Мне кажется совершенно бессмысленным на первой сессии выставлять множество правил поведения, чтобы создать так называемый договор, или контракт. Пациент страдает от чрезмерного стресса и невротических нарушений и приходит к аналитику с обычными проективными тревогами, поэтому он еще далек от того, чтобы суметь принять эти правила и понять необходимость стоящей за ними динамики. Тем не менее, мы обязаны прийти к некоторому соглашению с пациентом, и поэтому разумнее обсудить его здесь с точки зрения аналитической психологии.
Относительно продолжительности сессий существует общий международный аналитический стандарт, в соответствии с которым аналитик устанавливает время сессии между сорока пятью и шестьюдесятью минутами, обычно — пятьдесят минут. Это связано с чисто практическими соображениями, так как не рекомендуется, чтобы пациенты приходили сразу один за другим. Лучше отвести короткую паузу в десять-пятнадцать минут для размышлений между сессиями. Поскольку многие аналитики не делают пометок в течение сессии, они бегло набрасывают ключевые слова сразу после ее окончания (что весьма рекомендуется), чтобы не выпустить связь между отдельными сессиями. Короткий перерыв между сессиями служит для этой цели.
На практике вещи, к сожалению, всегда выглядят иначе, чем в теории, какими бы изящными они ни казались ранее. Из-за давления пациентов многие аналитики часто обнаруживают себя в ситуации, когда следующий пациент приходит сразу после предыдущего. Тогда аналитик вынужден записывать ключевые слова в течение сессии. Это не меняет моего фундаментального убеждения, что лучше выдерживать перерыв, по крайней мере, в десять минут между пациентами. С одной стороны, это необходимо, чтобы освободиться от чувств, оставшихся после предыдущей сессии. А с другой стороны, нужно приготовиться и настроиться на следующую сессию. В любом случае начинающий аналитик должен серьезно относиться к перерывам между пациентами. Если вы не хотите обращаться с пациентом технологизированным механическим способом, используя только свою персону, но вместо этого сильно эмоционально вовлекаетесь в процесс лечения, что является необходимым в реальном анализе: вы просто не сможете выжить без перерывов такого типа. Всегда трудно быстро переключаться от человека к человеку и от проблемы к проблеме в течение дня. Переключение внимания может быть освоено только постепенно на протяжении многих лет, и я считаю, что аналитику нужен большой практический опыт, чтобы стать способным полностью и относительно быстро интрапсихически отойти от предыдущего пациента.

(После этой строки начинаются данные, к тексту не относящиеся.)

(** [Decoder.Decode] with [DisallowUnknownFields]. *)
Definition endpoint_field (k : string) (v : json) (e : Endpoint) : option Endpoint :=
  if decide (k = "address"%string) then a ← dec_string v e.(ep_address); Some (MkEndpoint a e.(ep_port))
  else if decide (k = "port"%string) then p ← dec_uint16 v e.(ep_port); Some (MkEndpoint e.(ep_address) p)
  else None.
Record ManifestVar := MkManifestVar {
  mv_version : Z; mv_endpoints : Slice Endpoint; mv_hashes : Slice string; mv_guarded : bool
}.
Definition manifest_field (k : string) (v : json) (m : ManifestVar) : option ManifestVar :=
  let '(MkManifestVar version endpoints hashes guarded) := m in
  if decide (k = "version"%string) then x ← dec_int v version; Some (MkManifestVar x endpoints hashes guarded)
  else if decide (k = "endpoints"%string) then
    x ← dec_slice (dec_struct endpoint_field) (MkEndpoint EmptyString 0) v endpoints; Some (MkManifestVar version x hashes guarded)
  else if decide (k = "config_hashes"%string) then
    x ← dec_slice dec_string EmptyString v hashes; Some (MkManifestVar version endpoints x guarded)
  else if decide (k = "guarded"%string) then x ← dec_bool v guarded; Some (MkManifestVar version endpoints hashes x)
  else None.
Definition decode_manifest (v : json) : option Manifest :=
  m ← dec_struct manifest_field v (MkManifestVar 0 nil_slice nil_slice false);
  Some (MkManifest m.(mv_version) (slice_list m.(mv_endpoints)) (slice_list m.(mv_hashes)) m.(mv_guarded)).
(* ===== verification/IngressSpec.v ===== *)
(** * What the startup authority promises

    The barrier drops exactly the TCP packets for its endpoints; the startup
    helper lets the runtime start only behind a barrier that covers every
    public listener of the configuration on disk; a manifest that was written
    is read back. *)

From Stdlib Require Import Ascii.
From S2P Require Import Prelude GoStd Netip GoJson JsonText SingBox Nft NftExpr Ingress.
#[local] Open Scope Z_scope.

(** ** Canonical endpoints *)
Definition endpoint_addr (e : Endpoint) : option Addr :=
  ParseAddr (if decide (e.(ep_address) = EmptyString) then "::" else e.(ep_address)).

(** The address in its text is the canonical one. *)
Definition canonical_endpoint (e : Endpoint) : Prop :=
  exists a, e = MkEndpoint (AddrString a) e.(ep_port) /\ plain_addr a /\ e.(ep_port) <> 0.

Lemma AddrString_nonempty a : plain_addr a -> AddrString a <> EmptyString.
Proof. intros Ha E. pose proof (parse_print a Ha) as H. by rewrite E in H. Qed.

Lemma canonical_Ok e e' : canonical e = Ok e' ->
  exists a, endpoint_addr e = Some a /\ plain_addr (Unmap a) /\ e' = MkEndpoint (AddrString (Unmap a)) e.(ep_port) /\ e.(ep_port) <> 0.
Proof.
  unfold canonical. fold (endpoint_addr e). intros H. inv_result. reflect_bools.
  unfold endpoint_addr in *. destruct (ParseAddr _) as [a|] eqn:Ha; [|done]. inv_result. reflect_bools. simplify_eq.
  exists a. split; [done|]. split; [|done]. apply (Unmap_plain _ _ Ha). destruct a; done.
Qed.

Lemma canonical_endpoint_id e : canonical_endpoint e -> canonical e = Ok e.
Proof.
  intros (a & -> & Ha & Hp). unfold canonical. cbn [ep_address ep_port] in *. rewrite bool_decide_eq_false_2 by done.
  cbn [guard_err mbind result_bind]. rewrite decide_False by (by apply AddrString_nonempty). rewrite parse_print by done.
  rewrite bool_decide_eq_false_2. 2:{ destruct a as [|ip z]; [by intros []|]. cbn in *. naive_solver. }
  cbn [guard_err mbind result_bind]. by rewrite plain_Unmap.
Qed.

Lemma canonical_is_canonical e e' : canonical e = Ok e' -> canonical_endpoint e'.
Proof. intros (a & _ & Ha & -> & Hp)%canonical_Ok. by exists (Unmap a). Qed.

(** ** Normalization *)
#[export] Instance endpoint_le_total : Total endpoint_le.
Proof.
  intros a b. unfold endpoint_le. destruct (decide (a.(ep_address) = b.(ep_address))) as [E|E].
  - rewrite E, decide_True by done. lia.
  - rewrite (decide_False (P := b.(ep_address) = _)) by done. apply total. apply _.
Qed.
#[export] Instance endpoint_le_trans : Transitive endpoint_le.
Proof.
  intros a b c. unfold endpoint_le.
  destruct (decide (a.(ep_address) = b.(ep_address))) as [E1|E1], (decide (b.(ep_address) = c.(ep_address))) as [E2|E2].
  - rewrite decide_True by congruence. lia.
  - rewrite E1. by rewrite decide_False by congruence.
  - rewrite <- E2. rewrite decide_False by done. done.
  - intros H1 H2. destruct (decide _) as [E|E]; [|by etrans].
    exfalso. apply E1. apply (anti_symm String.le); [done|by rewrite E].
Qed.
#[export] Instance endpoint_le_antisymm : AntiSymm (=) endpoint_le.
Proof.
  intros [a p] [b r]. unfold endpoint_le. cbn [ep_address ep_port]. destruct (decide (a = b)) as [->|E].
  - rewrite decide_True by done. intros ? ?. f_equal. lia.
  - rewrite decide_False by done. intros ? ?. exfalso. apply E. by apply (anti_symm String.le).
Qed.

Lemma mapM_Ok {A B} (f : A -> result B) l k : mapM f l = Ok k <-> Forall2 (fun x y => f x = Ok y) l k.
Proof.
  revert k. induction l as [|x l IH]; intros k; cbn [mapM].
  - split; [intros [= <-]; constructor|by inversion 1].
  - split.
    + intros H. inv_result. subst. constructor; [done|by apply IH].
    + inversion 1 as [|? y ? k' Hy Hk]; subst. rewrite Hy. cbn [mbind result_bind]. by rewrite (proj2 (IH _) Hk).
Qed.

Lemma mapM_id {A} (f : A -> result A) l : Forall (fun x => f x = Ok x) l -> mapM f l = Ok l.
Proof. intros H. apply mapM_Ok. by induction H; constructor. Qed.

Lemma dedup_length {A} `{EqDecision A} (seen l : list A) : (length (dedup_from seen l) <= length l)%nat.
Proof.
  revert seen. induction l as [|x l IH]; intros seen; [done|]. cbn [dedup_from].
  destruct (decide _); simpl; [specialize (IH seen)|specialize (IH (x :: seen))]; lia.
Qed.

Lemma NormalizeEndpoints_Ok l k : NormalizeEndpoints l = Ok k ->
  (length k <= maxEndpoints)%nat /\ NoDup k /\ StronglySorted endpoint_le k /\ Forall canonical_endpoint k /\
  forall e, e ∈ k <-> exists e0, e0 ∈ l /\ canonical e0 = Ok e.
Proof.
  unfold NormalizeEndpoints. intros H. inv_result. reflect_bools. rename H0 into Hm. rename x0 into l1. apply mapM_Ok in Hm.
  assert (Hin : forall e, e ∈ merge_sort endpoint_le (dedup_from [] l1) <-> exists e0, e0 ∈ l /\ canonical e0 = Ok e).
  { intros e. rewrite merge_sort_Permutation, elem_of_dedup_from. split.
    - intros [He _]. apply list_elem_of_lookup in He as [i Hi]. destruct (Forall2_lookup_r _ _ _ _ _ Hm Hi) as (e0 & H0 & Hc).
      exists e0. split; [by eapply list_elem_of_lookup_2|done].
    - intros (e0 & He & Hc). apply list_elem_of_lookup in He as [i Hi]. destruct (Forall2_lookup_l _ _ _ _ _ Hm Hi) as (e1 & H1 & Hc1).
      split; [|by apply not_elem_of_nil]. rewrite Hc in Hc1. injection Hc1 as <-. by eapply list_elem_of_lookup_2. }
  split; [|split; [|split; [|split; [|done]]]].
  - rewrite merge_sort_Permutation. apply Nat.le_trans with (length l1).
    + apply dedup_length.
    + rewrite <- (Forall2_length _ _ _ Hm). lia.
  - rewrite merge_sort_Permutation. apply NoDup_dedup_from.
  - apply StronglySorted_merge_sort; apply _.
  - apply Forall_forall. intros e (e0 & _ & He)%Hin. by eapply canonical_is_canonical.
Qed.

Lemma NormalizeEndpoints_id k : (length k <= maxEndpoints)%nat -> NoDup k -> StronglySorted endpoint_le k -> Forall canonical_endpoint k ->
  NormalizeEndpoints k = Ok k.
Proof.
  intros Hl Hd Hs Hc. unfold NormalizeEndpoints. rewrite bool_decide_eq_false_2 by lia. cbn [guard_err mbind result_bind].
  rewrite mapM_id by (eapply Forall_impl; [done|]; intros; by apply canonical_endpoint_id). cbn [mbind result_bind]. f_equal.
  rewrite dedup_from_id by (done || (intros; apply not_elem_of_nil)).
  apply (StronglySorted_unique endpoint_le); [apply StronglySorted_merge_sort; apply _|done|apply merge_sort_Permutation].
Qed.

Lemma NormalizeEndpoints_idemp l k : NormalizeEndpoints l = Ok k -> NormalizeEndpoints k = Ok k.
Proof. intros (H1 & H2 & H3 & H4 & _)%NormalizeEndpoints_Ok. by apply NormalizeEndpoints_id. Qed.

(** ** What a listener accepts *)

(** The destination of a packet, and the addresses a socket bound to [a] takes:
    the IPv6 wildcard is a dual-stack socket. *)
Definition dst_addr (pk : packet) : option Addr :=
  if decide (pk.(pk_family) = 2) then V4 <$> dst_ip pk
  else if decide (pk.(pk_family) = 10) then (fun ip => V6 ip EmptyString) ∘ be_val <$> slice 24 16 pk.(pk_net)
  else None.
Definition takes (a d : Addr) : bool := if IsUnspecified a then negb (Is4 a) || Is4 d else bool_decide (a = d).

(** The packet is TCP for the port and an address of the endpoint. *)
Definition reaches (a : Addr) (port : Z) (pk : packet) : bool :=
  bool_decide (pk.(pk_l4) = 6) && holds (dst_port pk) (fun p => bool_decide (p = port)) && holds (dst_addr pk) (takes a).
Definition reaches_endpoint (e : Endpoint) (pk : packet) : bool :=
  match endpoint_addr e with Some a => reaches (Unmap a) e.(ep_port) pk | None => false end.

Как я часто обнаруживал, супервизируя коллег, начинающий аналитик часто сталкивается с проблемой незавершения сессий вовремя, что, конечно, является искушением, когда существует долгий промежуток между двумя сессиями. У многих пациентов есть тенденция по разным причинам продлевать сессии. Часто аналитику требуется значительная твердость, чтобы завершать сессии пунктуально. Конечно, пунктуальное завершение не означает, что вы откладываете мастерок, как каменщик, когда прозвучал свисток. Но незадолго перед концом сессии вы должны обратить внимание пациента на то, что нежелательно начинать обсуждение большой проблемы, или сообщить ему, что для этого потребуется много времени, или напомнить, что его время уже заканчивается и осталось всего несколько минут. Лучше остановиться двумя-тремя минутами раньше, чем сидеть ровно пятьдесят минут, во что бы то ни стало.

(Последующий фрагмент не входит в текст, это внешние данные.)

(** Only a missing record answers that it is missing. *)
Lemma guard_other c label e : guard_err c ErrOther label = Err e -> e.(err_kind) = ErrOther.
Proof. unfold guard_err. destruct c; [by intros [= <-]|done]. Qed.
Lemma admit_Err kind gen e : admit_generation kind gen = Err e -> e.(err_kind) = ErrOther.
Proof.
  unfold admit_generation. intros H.
  repeat (apply result_bind_Err in H as [H|([] & _ & H)]; [by apply guard_other in H|]). done.
Qed.
Lemma generation_read_Err f kind e : Read (Some f) kind = Err e -> e.(err_kind) = ErrOther.
Proof.
  unfold Read. intros H. do 2 (apply result_bind_Err in H as [H|([] & _ & H)]; [by apply guard_other in H|]).
  destruct (gf_gen f); [by apply admit_Err in H|by injection H as <-].
Qed.
Lemma recoverable_committed d : is_Some d.(au_committed) ->
  recoverable d = match readGeneration d.(au_committed) with Ok g => Ok (Some g) | Err e => Err e end.
Proof.
  intros [f Hf]. unfold recoverable, readGeneration. rewrite Hf. pose proof (generation_read_Err f CommittedKind) as Hk.
  destruct (Read (Some f) CommittedKind) as [g|e]; [done|]. specialize (Hk e eq_refl).
  rewrite (bool_decide_eq_false_2 (err_kind e = ErrNotFound)) by (by rewrite Hk). rewrite decide_False by (by rewrite Hk). done.
Qed.

(** C35: a restore cannot fall back to the first seed.  Whatever fails while the
    records lose their authority, and wherever the process is interrupted, the
    bootstrap record goes first: what a start recovers afterwards is what it
    recovered before, or nothing.  Every record is kept as a copy, and after
    success nothing has authority. *)
Theorem invalidate_never_falls_back boot committed sync d r d' :
  invalidate boot committed sync d = (r, d') ->
  (forall gen, recoverable d' = Ok (Some gen) -> recoverable d = Ok (Some gen)) /\
  (forall f, f = d.(au_committed) \/ f = d.(au_bootstrap) -> f = None \/ f = d'.(au_committed) \/ f = d'.(au_bootstrap) \/ exists g, f = Some g /\ g ∈ d'.(au_backups)) /\
  (r = Ok tt -> recoverable d' = Ok None /\ CheckFreshDirectory true d' = Ok tt).
Proof.
  assert (Hnone : forall b, recoverable (MkAuthority None None b) = Ok None) by done.
  assert (Hboot : forall c b, c <> None -> recoverable (MkAuthority c None b) = recoverable (MkAuthority c d.(au_bootstrap) d.(au_backups))).
  { intros c b Hc%not_eq_None_Some. by rewrite !recoverable_committed. }
  destruct d as [c b backups]. cbn [au_committed au_bootstrap au_backups] in *.
  unfold invalidate, invalidate_file, rename_away. cbn [file_of au_committed au_bootstrap au_backups].
  assert (Hin : forall (f : GenFile) l m, f ∈ (l ++ [f]) ++ m) by (intros; rewrite !elem_of_app, list_elem_of_singleton; auto).
  assert (Hin1 : forall (f : GenFile) l, f ∈ l ++ [f]) by (intros; rewrite elem_of_app, list_elem_of_singleton; auto).
  destruct boot as [l1 r1 s1], committed as [l2 r2 s2], l1, r1, s1, b as [b|], l2, r2, s2, c as [c|], sync;
    cbn [fa_lstat fa_rename fa_sync negb guard_err fail]; intros [= <- <-]; cbn [au_committed au_bootstrap au_backups];
    (split; [intros gen; rewrite ?Hnone; try done; try (by rewrite Hboot by done)
            |split; [intros f [->| ->]; eauto 8|intros Hr; try done]]).
Qed.

(** Every client of an admitted policy has an address of its own in the network
    of the server: not the network's, not the last one, not the server's. *)
Lemma peers_fit_Ok address l : peers_fit address l = Ok tt <->
  Forall (fun p => exists a, ParseAddr p.(p_address) = Some a /\ Contains address a = true /\
    a <> network_address address /\ a <> last_address address /\ a <> prefix_addr address) l.
Proof.
  induction l as [|p l IH]; cbn [peers_fit]; [split; [constructor|done]|]. rewrite Forall_cons, <- IH.
  destruct (ParseAddr (p_address p)) as [a|]; [|split; [done|]; by intros [(a & ? & _) _]].
  rewrite result_bind_Ok. split.
  - intros ([] & H1%guard_err_Ok & Hr). apply result_bind_Ok in Hr as ([] & H2%guard_err_Ok & Hr).
    apply orb_false_iff in H1 as [[Hc%negb_false_iff Hn]%orb_false_iff Hl]. reflect_bools. split; [|done]. by exists a.
  - intros [(a' & [= <-] & Hc & Hn & Hl & Hs) Hr]. exists tt. split.
    + apply guard_err_Ok. rewrite Hc. cbn [negb orb]. by rewrite (bool_decide_eq_false_2 (a = network_address address)), (bool_decide_eq_false_2 (a = last_address address)).
    + apply result_bind_Ok. exists tt. split; [|done]. apply guard_err_Ok. by rewrite (bool_decide_eq_false_2 (a = prefix_addr address)).
Qed.

Section contents_spec.
Context `{Platform}.
(** [w_temps] are the temporary files beside the configuration, [w_locked] is
    the lock of the manifest, held by the daemon. *)
Record World := MkWorld {
  w_db : db;
  w_host : Host;
  w_temps : gmap string string;
  w_runtime : Runtime;
  w_network : Network;
  w_authority : Authority;
  w_locked : bool;
  w_lists : option Manager;
  w_memory : Memory
}.
Definition set_db (d : db) (w : World) : World :=
  MkWorld d w.(w_host) w.(w_temps) w.(w_runtime) w.(w_network) w.(w_authority) w.(w_locked) w.(w_lists) w.(w_memory).
Definition set_host (h : Host) (w : World) : World :=
  MkWorld w.(w_db) h w.(w_temps) w.(w_runtime) w.(w_network) w.(w_authority) w.(w_locked) w.(w_lists) w.(w_memory).
Definition set_temps (t : gmap string string) (w : World) : World :=
  MkWorld w.(w_db) w.(w_host) t w.(w_runtime) w.(w_network) w.(w_authority) w.(w_locked) w.(w_lists) w.(w_memory).
Definition set_runtime (r : Runtime) (w : World) : World :=
  MkWorld w.(w_db) w.(w_host) w.(w_temps) r w.(w_network) w.(w_authority) w.(w_locked) w.(w_lists) w.(w_memory).
Definition set_network (n : Network) (w : World) : World :=
  MkWorld w.(w_db) w.(w_host) w.(w_temps) w.(w_runtime) n w.(w_authority) w.(w_locked) w.(w_lists) w.(w_memory).
Definition set_authority (a : Authority) (w : World) : World :=
  MkWorld w.(w_db) w.(w_host) w.(w_temps) w.(w_runtime) w.(w_network) a w.(w_locked) w.(w_lists) w.(w_memory).
Definition set_locked (b : bool) (w : World) : World :=
  MkWorld w.(w_db) w.(w_host) w.(w_temps) w.(w_runtime) w.(w_network) w.(w_authority) b w.(w_lists) w.(w_memory).
Definition set_lists (m : option Manager) (w : World) : World :=
  MkWorld w.(w_db) w.(w_host) w.(w_temps) w.(w_runtime) w.(w_network) w.(w_authority) w.(w_locked) m w.(w_memory).
Definition set_memory (m : Memory) (w : World) : World :=
  MkWorld w.(w_db) w.(w_host) w.(w_temps) w.(w_runtime) w.(w_network) w.(w_authority) w.(w_locked) w.(w_lists) m.
Definition set_fs (fs : FS) (w : World) : World := set_host (MkHost fs w.(w_host).(ho_tables)) w.
Definition set_tables (T : gmap string GuardTable) (w : World) : World := set_host (MkHost w.(w_host).(ho_fs) T) w.
Definition w_fs (w : World) : FS := w.(w_host).(ho_fs).
Definition w_tables (w : World) : gmap string GuardTable := w.(w_host).(ho_tables).

(** ** Programs *)

(** What the environment answers to an action; each action looks at what
    concerns it. *)
Record Answer := MkAnswer {
  an_ok : bool;
  an_alive : bool;
  an_bounded : bool;
  an_write : WriteAnswer;
  an_netlink : NetlinkAnswers;
  an_startup : StartupAnswers;
  an_passes : nat -> Pass;
  an_verify : List_ -> bool;
  an_addresses : list string;
  an_dump : list wgPeer;
  an_key : string
}.

Inductive prog (A : Type) : Type :=
  | Ret (a : A)
  | Act {X : Type} (op : Answer -> World -> X * World) (k : X -> prog A).
Arguments Ret {A} a.
Arguments Act {A X} op k.

Fixpoint bind {A B} (p : prog A) (f : A -> prog B) : prog B :=
  match p with Ret a => f a | Act op k => Act op (fun x => bind (k x) f) end.
Definition act {X} (op : Answer -> World -> X * World) : prog X := Act op Ret.

(** [errors] as in Go: an early return, or a branch for the error. *)
Definition attempt {A B} (p : prog (result A)) (ok : A -> prog B) (err : error -> prog B) : prog B :=
  bind p (fun r => match r with Ok a => ok a | Err e => err e end).

Declare Scope gate_scope.
Delimit Scope gate_scope with gate.
Notation "x ← p ; q" := (bind p (fun x => q)) (at level 20, p at level 100, q at level 200, only parsing) : gate_scope.
Notation "x ←? p ; q" := (attempt p (fun x => q) (fun e => Ret (Err e)))
  (at level 20, p at level 100, q at level 200, only parsing) : gate_scope.
Notation "' x ← p ; q" := (bind p (fun y => match y with x => q end))
  (at level 20, x pattern, p at level 100, q at level 200, only parsing) : gate_scope.
Notation "' x ←? p ; q" := (attempt p (fun y => match y with x => q end) (fun e => Ret (Err e)))
  (at level 20, x pattern, p at level 100, q at level 200, only parsing) : gate_scope.
#[local] Open Scope gate_scope.

Definition get : prog World := act (fun _ w => (w, w)).
Definition modify (f : World -> World) : prog unit := act (fun _ w => (tt, f w)).
(** A step that can fail and changes nothing. *)
Definition check {A} (f : Answer -> World -> result A) : prog (result A) := act (fun a w => (f a w, w)).
Definition lift {A} (r : result A) : prog (result A) := Ret r.
(** A transaction of the store. *)
Definition tx {A} (m : Tx A) : prog (result A) := act (fun a w =>
  if a.(an_ok) then let '(r, d) := run m w.(w_db) in (r, set_db d w) else (fail ErrOther "database", w)).

Definition errPublicPortBusy : error := MkError ErrOther "public ingress port is occupied".
Definition errNoAppliedGeneration : error := MkError ErrOther "clients are guarded: explicit Apply is required".
Definition ErrNetworkGuarded (label : string) : error := MkError ErrOther label.
(** [fmt.Errorf] with its prefix: the wrapped error stays what it is. *)
Definition ctx_err : prog (result unit) := check (fun a _ => guard_err (negb a.(an_ok)) ErrOther "context canceled").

Довольно часто возникает проблема с тем, что пациент хочет «двойную сессию». В целом у меня не было хороших результатов при сдвоенных сессиях. Я обнаружил, что удлинение сессий полезно только для защит, даже в случае сильно подавленных пациентов, которым трудно вообще что-либо произнести в течение часа. В случаях с такими пациентами удлинение сессий обычно приводит только к затягиванию процесса исцеления. В качестве примера, вспомню пациента с сильным заиканием, которого я лечил. Его заикание было настолько сильным, что в течение первых сессий он мог произнести только от трех до десяти предложений с запинками и мучительными усилиями. Постепенно выяснилось, что у пациента был слишком опекающий его отец, который оберегал сына от всех серьезных задач, где ему нужно было говорить. Его освобождали даже от покупки билетов в кино или в театр. Если бы я согласился с желанием пациента удлинить сессии, я попал бы в роль его отца, продолжавшего инфантилизировать сына и удерживать его тем самым в беспомощном состоянии. Только строго настаивая на обычной длине сессии и принимая во внимание, что мы вынуждены провести много довольно непродуктивных в смысле вербального общения сессий, мне необходимо было помочь пациенту научиться собирать свои усилия в течение аналитического часа и довольно быстро улучшать свою способность к вербальному выражению так, чтобы необходимый материал возникал на сессии. Поскольку я лечил этого пациента точно так же, как я лечу любого другого, ему удалось избежать привычной ситуации, когда ему делается исключение, из-за чего он чувствовал себя как еврей при нацистах (Dieckmann 1961).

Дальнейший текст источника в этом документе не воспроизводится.